--- WHAT YOU WILL DO ---
Taking the listing below, restate word for word each line from the line with "rewrite (fold_left_emit emit_tab_button" to the line with "(map field l)).", ends included, and stop there.

================================

Lemma build_html_parts (n_files : nat) (all_data : list FileData)
  (g : list string) (d3_js : option string) :
  build_html n_files all_data g d3_js
  = page_head n_files d3_js
      +++ page_top n_files (total d_events all_data)
            (total d_timexes all_data) (total d_tlinks all_data)
      +++ tab_bar all_data +++ tabs_close +++ tab_panels g all_data
      +++ page_script all_data.
Proof.
  unfold build_html, tab_bar, tab_panels.
  rewrite (fold_left_emit emit_tab_button
             (fun item => tab_button (fst item) (snd item)))
    by apply emit_tab_button_spec.
  rewrite (fold_left_emit (emit_tab_content g)
             (fun item => tab_content g (fst item) (snd item)))
    by apply emit_tab_content_spec.
  rewrite !append_assoc. reflexivity.
Qed.

Lemma total_list_sum (field : FileData -> nat) (l : list FileData) :
  total field l = list_sum (map field l).
Proof.
  unfold total.
  assert (G : forall a, fold_left (fun acc d => acc + field d) l a
                        = a + list_sum (map field l)).
  { induction l as [|d l IH]; intros a; simpl; [lia|]. rewrite IH. lia. }
  apply G.
Qed.

Lemma total_records (w : World) (files : list string)
  (field : FileData -> nat) (count : TempEvalParser -> nat) :
  (forall path stored,
      field (file_record path stored) = count (parser_view path stored)) ->
  total field (records w files) = sum_over w files count.
Proof.
  intros H. rewrite total_list_sum. unfold records, sum_over.
  rewrite map_map. f_equal. apply map_ext. intros path.
  now rewrite H, eval_init.
Qed.

Lemma log_generate (files : list string) (output_path : string) (w : World) :
  log (exec (generate_multi_file_html files output_path) w)
  = log w
    ++ run_before w files
    ++ [EvOpenWrite output_path (document w files)]
    ++ closing_lines w files output_path.
Proof. unfold exec. now rewrite generate_spec. Qed.

Lemma write_in_log (files : list string) (output_path : string) (w : World) :
  In (EvOpenWrite output_path (document w files))
    (log (exec (generate_multi_file_html files output_path) w)).
Proof.
  rewrite log_generate. apply in_or_app; right. apply in_or_app; right.
  now left.
Qed.

Lemma notice_in_log (files : list string) (output_path : string) (w : World) :
  In (EvPrint d3_notice)
    (log (exec (generate_multi_file_html files output_path) w)).
Proof.
  rewrite log_generate. unfold run_before, bundle_log.
  apply in_or_app; right. apply in_or_app; left.
  apply in_or_app; right. apply in_or_app; right.
  apply in_or_app; right. apply in_or_app; right. now left.
Qed.

Lemma files_log_in_log (files : list string) (output_path : string)
  (w : World) (e : IOEvent) :
  In e (files_log w files)
  -> In e (log (exec (generate_multi_file_html files output_path) w)).
Proof.
  intros H. rewrite log_generate. unfold run_before.
  apply in_or_app; right. apply in_or_app; left.
  apply in_or_app; right. apply in_or_app; now left.
Qed.

(** C5.  The corpus-wide counts are the sums of the per-file counts: the
    total events, time expressions and temporal links shown in the
    statistics bar of the written document, and printed at the end of the
    run, are the sums over the input files of the number of events, of
    time expressions and of temporal links of the parser built for each
    file. *)
Theorem totals_are_sums_of_file_counts (files : list string)
  (output_path : string) (w : World) :
  let n := List.length files in
  let E := sum_over w files (fun p => List.length (events p)) in
  let T := sum_over w files (fun p => List.length (timexes p)) in
  let L := sum_over w files (fun p => List.length (tlinks p)) in
  let all_data := fst (eval (process_files files) w) in
  let g := snd (eval (process_files files) w) in
  let out := log (exec (generate_multi_file_html files output_path) w) in
  total d_events all_data = E
  /\ total d_timexes all_data = T
  /\ total d_tlinks all_data = L
  /\ In (EvOpenWrite output_path
           (page_head n d3_bundle +++ page_top n E T L
              +++ tab_bar all_data +++ tabs_close +++ tab_panels g all_data
              +++ page_script all_data)) out
  /\ In (EvPrint ("  Total events: " +++ Py.str_of_nat E)) out
  /\ In (EvPrint ("  Total time expressions: " +++ Py.str_of_nat T)) out
  /\ In (EvPrint ("  Total temporal links: " +++ Py.str_of_nat L)) out.
Proof.
  cbv zeta. rewrite eval_process_files. cbn [fst snd].
  assert (HE : total d_events (records w files)
               = sum_over w files (fun p => List.length (events p)))
    by (apply total_records; intros; apply file_record_counts).
  assert (HT : total d_timexes (records w files)
               = sum_over w files (fun p => List.length (timexes p)))
    by (apply total_records; intros; apply file_record_counts).
  assert (HL : total d_tlinks (records w files)
               = sum_over w files (fun p => List.length (tlinks p)))
    by (apply total_records; intros; apply file_record_counts).
  rewrite log_generate. unfold closing_lines.
  rewrite <- HE, <- HT, <- HL.
  repeat split.
  - rewrite <- build_html_parts. fold (document w files).
    apply in_or_app; right. apply in_or_app; right. now left.
  - do 3 (apply in_or_app; right). simpl. auto.
  - do 3 (apply in_or_app; right). simpl. auto.
  - do 3 (apply in_or_app; right). simpl. auto 6.
Qed.

(* ================================================================ *)
(** ** The trace of a run *)

Lemma enumerate_In {A : Type} (start : nat) (l : list A) (item : nat * A) :
  In item (enumerate start l) -> In (snd item) l.
Proof.
  destruct item as [i x]. unfold enumerate. intros H.
  apply in_combine_r in H. exact H.
Qed.

Lemma enumerate_cons {A : Type} (start : nat) (x : A) (l : list A) :
  enumerate start (x :: l) = (start, x) :: enumerate (S start) l.
Proof. reflexivity. Qed.

Lemma enumerate_map {A B : Type} (f : A -> B) (start : nat) (l : list A) :
  enumerate start (map f l)
  = map (fun item => (fst item, f (snd item))) (enumerate start l).
Proof.
  unfold enumerate. rewrite length_map.
  revert start; induction l as [|x l IH]; intros start; simpl.
  - reflexivity.
  - now rewrite IH.
Qed.

Lemma existsb_eqb_In (p : string) (files : list string) :
  In p files -> existsb (String.eqb p) files = true.
Proof.
  intros H. apply existsb_exists. exists p. split; [exact H|].
  apply String.eqb_refl.
Qed.

Lemma file_log_reads (files : list string) (n i : nat) (path : string)
  (stored : option string) :
  In path files ->
  Forall (fun e => is_input_read files e = true) (file_log n i path stored)
  /\ In (EvOpenRead path) (file_log n i path stored).
Proof.
  intros Hin. pose proof (existsb_eqb_In path files Hin) as E.
  unfold file_log, parser_log.
  destruct (read_result path stored); [destruct (parse_result path stored)|];
    (split; [repeat constructor; simpl; auto | simpl; auto]).
Qed.

Lemma files_log_reads (w : World) (files : list string) :
  Forall (fun e => is_input_read files e = true) (files_log w files)
  /\ (forall path, In path files -> In (EvOpenRead path) (files_log w files)).
Proof.
  unfold files_log. generalize (List.length files) as n.
  generalize 1 as start. intros start n.
  assert (G : forall l,
             incl l files ->
             Forall (fun e => is_input_read files e = true)
               (flat_map (fun item => file_log n (fst item) (snd item)
                                        (fs w (snd item)))
                  (enumerate start l))
             /\ (forall path, In path l ->
                   In (EvOpenRead path)
                     (flat_map (fun item => file_log n (fst item) (snd item)
                                              (fs w (snd item)))
                        (enumerate start l)))).
  { intros l. revert start. induction l as [|x l IH]; intros start Hincl.
    - split; [constructor | intros path []].
    - rewrite enumerate_cons. cbn [flat_map fst snd].
      destruct (file_log_reads files n start x (fs w x)) as [F I];
        [apply Hincl; now left|].
      destruct (IH (S start)) as [F' I'];
        [intros y Hy; apply Hincl; now right|].
      split.
      + apply Forall_app. split; [exact F | exact F'].
      + intros path [->|Hp]; apply in_or_app; [left; exact I|right].
        now apply I'. }
  apply G. apply incl_refl.
Qed.

Lemma input_read_not_write (files : list string) (e : IOEvent) :
  is_input_read files e = true -> is_write e = false.
Proof. destruct e; simpl; congruence. Qed.

Lemma bundle_access_not_write (e : IOEvent) :
  is_bundle_access e = true -> is_write e = false.
Proof. destruct e; simpl; congruence. Qed.

Lemma bundle_log_shape :
  Forall (fun e => is_print e = true \/ is_bundle_access e = true) bundle_log
  /\ In (EvExists d3_path) bundle_log.
Proof.
  unfold bundle_log. split; [|now left].
  assert (X : is_bundle_access (EvExists d3_path) = true)
    by apply String.eqb_refl.
  assert (R : is_bundle_access (EvOpenRead d3_path) = true)
    by apply String.eqb_refl.
  destruct d3_bundle as [js|]; cbn [app];
    repeat (apply Forall_cons; [auto|]); apply Forall_nil.
Qed.
(** Modelled from the spec: [Product.create], "inserts the current
    transient instance; assigns the generated id back onto the instance". *)
Definition create (p : Product) : M Product := fun st =>
  let p' := set_id p (Some (next_id st)) in
  (inr p', mkStore (table st ++ [p']) (next_id st + 1)).

(** Modelled from the spec: [Product.update], "requires id to be set; fails
    with a validation error (not a storage error) if id is absent/null -
    this must be checked before issuing any storage write.  Persists
    current in-memory field values to the matching row." *)
Definition update (p : Product) : M unit :=
  match id p with
  | None => raise (DataValidationError "Update called with empty ID field")
  | Some i => fun st =>
      (inr tt,
       mkStore (List.map (fun row => if bool_decide (id row = Some i)
                                     then p else row) (table st))
               (next_id st))
  end.

(** Modelled from the spec: [Product.delete], "removes the row matching the
    instance's id". *)
Definition delete (p : Product) : M unit := fun st =>
  (inr tt,
   mkStore (List.filter (fun row => negb (bool_decide (id row = id p)))
                        (table st))
           (next_id st)).

(** ** The request handlers ([service/routes.py]) *)

(** [if x:] for the result [x] of [request.args.get]: [None] and the empty
    string are falsy; in the branch taken [x] is a non-empty string. *)
Definition if_truthy (x : option string) : option string :=
  match x with
  | Some s => if String.eqb s "" then None else Some s
  | None => None
  end.

Definition healthcheck : M Response :=
  mret (mkResponse (JObject (<["status" := VInt 200]> {["message" := VStr "OK"]}))
                   HTTP_200_OK ∅).

Definition check_content_type (request : Request) (content_type : string)
  : M unit :=
  match headers request !! "Content-Type" with
  | None => abort HTTP_415_UNSUPPORTED_MEDIA_TYPE
  | Some ct =>
      if String.eqb ct content_type then mret tt
      else abort HTTP_415_UNSUPPORTED_MEDIA_TYPE
  end.

Definition create_products (request : Request) : M Response :=
  check_content_type request "application/json";;
  let data := get_json request in
  product ← lift (deserialize None data);
  product ← create product;
  let message := serialize product in
  let location_url := "/" in
  mret (mkResponse (JObject message) HTTP_201_CREATED
                   {["Location" := location_url]}).

(** The [if]/[elif] chain of [list_all_product] that computes [prods]. *)
Definition select_products (request : Request) : M (list Product) :=
  let name := args request !! "name" in
  let category := args request !! "category" in
  let availability := args request !! "availability" in
  match if_truthy name with
  | Some name => query (find_by_name name)
  | None =>
      match if_truthy category with
      | Some category =>
          category_value ← lift (getattr_enum (upper category));
          query (find_by_category category_value)
      | None =>
          match if_truthy availability with
          | Some availability =>
              query (find_by_availability (VStr availability))
          | None => query all
          end
      end
  end.

Definition list_all_product (request : Request) : M Response :=
  prods ← select_products request;
  match prods with
  | [] => abort 404
  | _ =>
      let the_products := List.map serialize prods in
      mret (mkResponse (JArray the_products) HTTP_200_OK ∅)
  end.

Definition update_product (request : Request) (product_id : Z)
  : M Response :=
  check_content_type request "application/json";;
  prod ← query (find product_id);
  match prod with
  | None => abort 404
  | Some prod =>
      let req := get_json request in
      prod ← lift (deserialize (id prod) req);
      let prod := set_id prod (Some product_id) in
      update prod;;
      let the_product := serialize prod in
      mret (mkResponse (JObject the_product) HTTP_200_OK ∅)
  end.

Definition get_product (product_id : Z) : M Response :=
  prod ← query (find product_id);
  match prod with
  | None => abort 404
  | Some prod =>
      let the_product := serialize prod in
      mret (mkResponse (JObject the_product) HTTP_200_OK ∅)
  end.

Definition delete_product (product_id : Z) : M Response :=
  prod ← query (find product_id);
  match prod with
  | None => abort 404
  | Some prod =>
      delete prod;;
      mret (mkResponse
              (JObject {["message" :=
                 VStr "The product with name {prod.name} successfully deleted"]})
              HTTP_200_OK ∅)
  end.

End Service.

(** A result that, when it is an exception, is the validation error. *)
Definition raises_validation {A : Type} (r : exn + A) : Prop :=
  forall e, r = inl e -> exists msg, e = DataValidationError msg.
Lemma startup_aborts_witness :
  main_start Mathematics.PI_f32 stof_dec
             (Loader.load_of (loader_only "cube.obj")) xterm
             ["-c"; "-l"]%string
  = Exited 1 [Write (Cerr ("error: no input file" ++ nl)); Write usage_hint] /\
  main_start Mathematics.PI_f32 stof_dec
             (Loader.load_of (loader_only "cube.obj")) xterm
             ["-c"; "teapot.obj"]%string
  = Exited 1 [ObjLoad "teapot.obj" true] /\
  Loader.printed (loader_only "cube.obj") [ObjLoad "teapot.obj" true]
  = [Loader.By_loader "error: cannot open teapot.obj"].
Proof.
  split.
  - apply (proj1 (startup_aborts Mathematics.PI_f32 stof_dec
                    (loader_only "cube.obj") xterm ["-c"; "-l"]%string)
             (set_static_light (set_color_support Args0 true) true));
      reflexivity.
  - apply (proj1 (proj2 (startup_aborts Mathematics.PI_f32 stof_dec
                           (loader_only "cube.obj") xterm
                           ["-c"; "teapot.obj"]%string))
             (set_input_file (set_color_support Args0 true) "teapot.obj")
             "error: cannot open teapot.obj"%string);
      reflexivity.
Defined.

End StartLoader.

(** ** Curses before the loop *)

Section CursesStart.

Import Curses Colors.



End CursesStart.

================================

--- PROBLEM SOLUTION ---
  rewrite (fold_left_emit emit_tab_button
             (fun item => tab_button (fst item) (snd item)))
    by apply emit_tab_button_spec.
  rewrite (fold_left_emit (emit_tab_content g)
             (fun item => tab_content g (fst item) (snd item)))
    by apply emit_tab_content_spec.
  rewrite !append_assoc. reflexivity.
Qed.

Lemma total_list_sum (field : FileData -> nat) (l : list FileData) :
  total field l = list_sum (map field l).
Proof.
  unfold total.
  assert (G : forall a, fold_left (fun acc d => acc + field d) l a
                        = a + list_sum (map field l)).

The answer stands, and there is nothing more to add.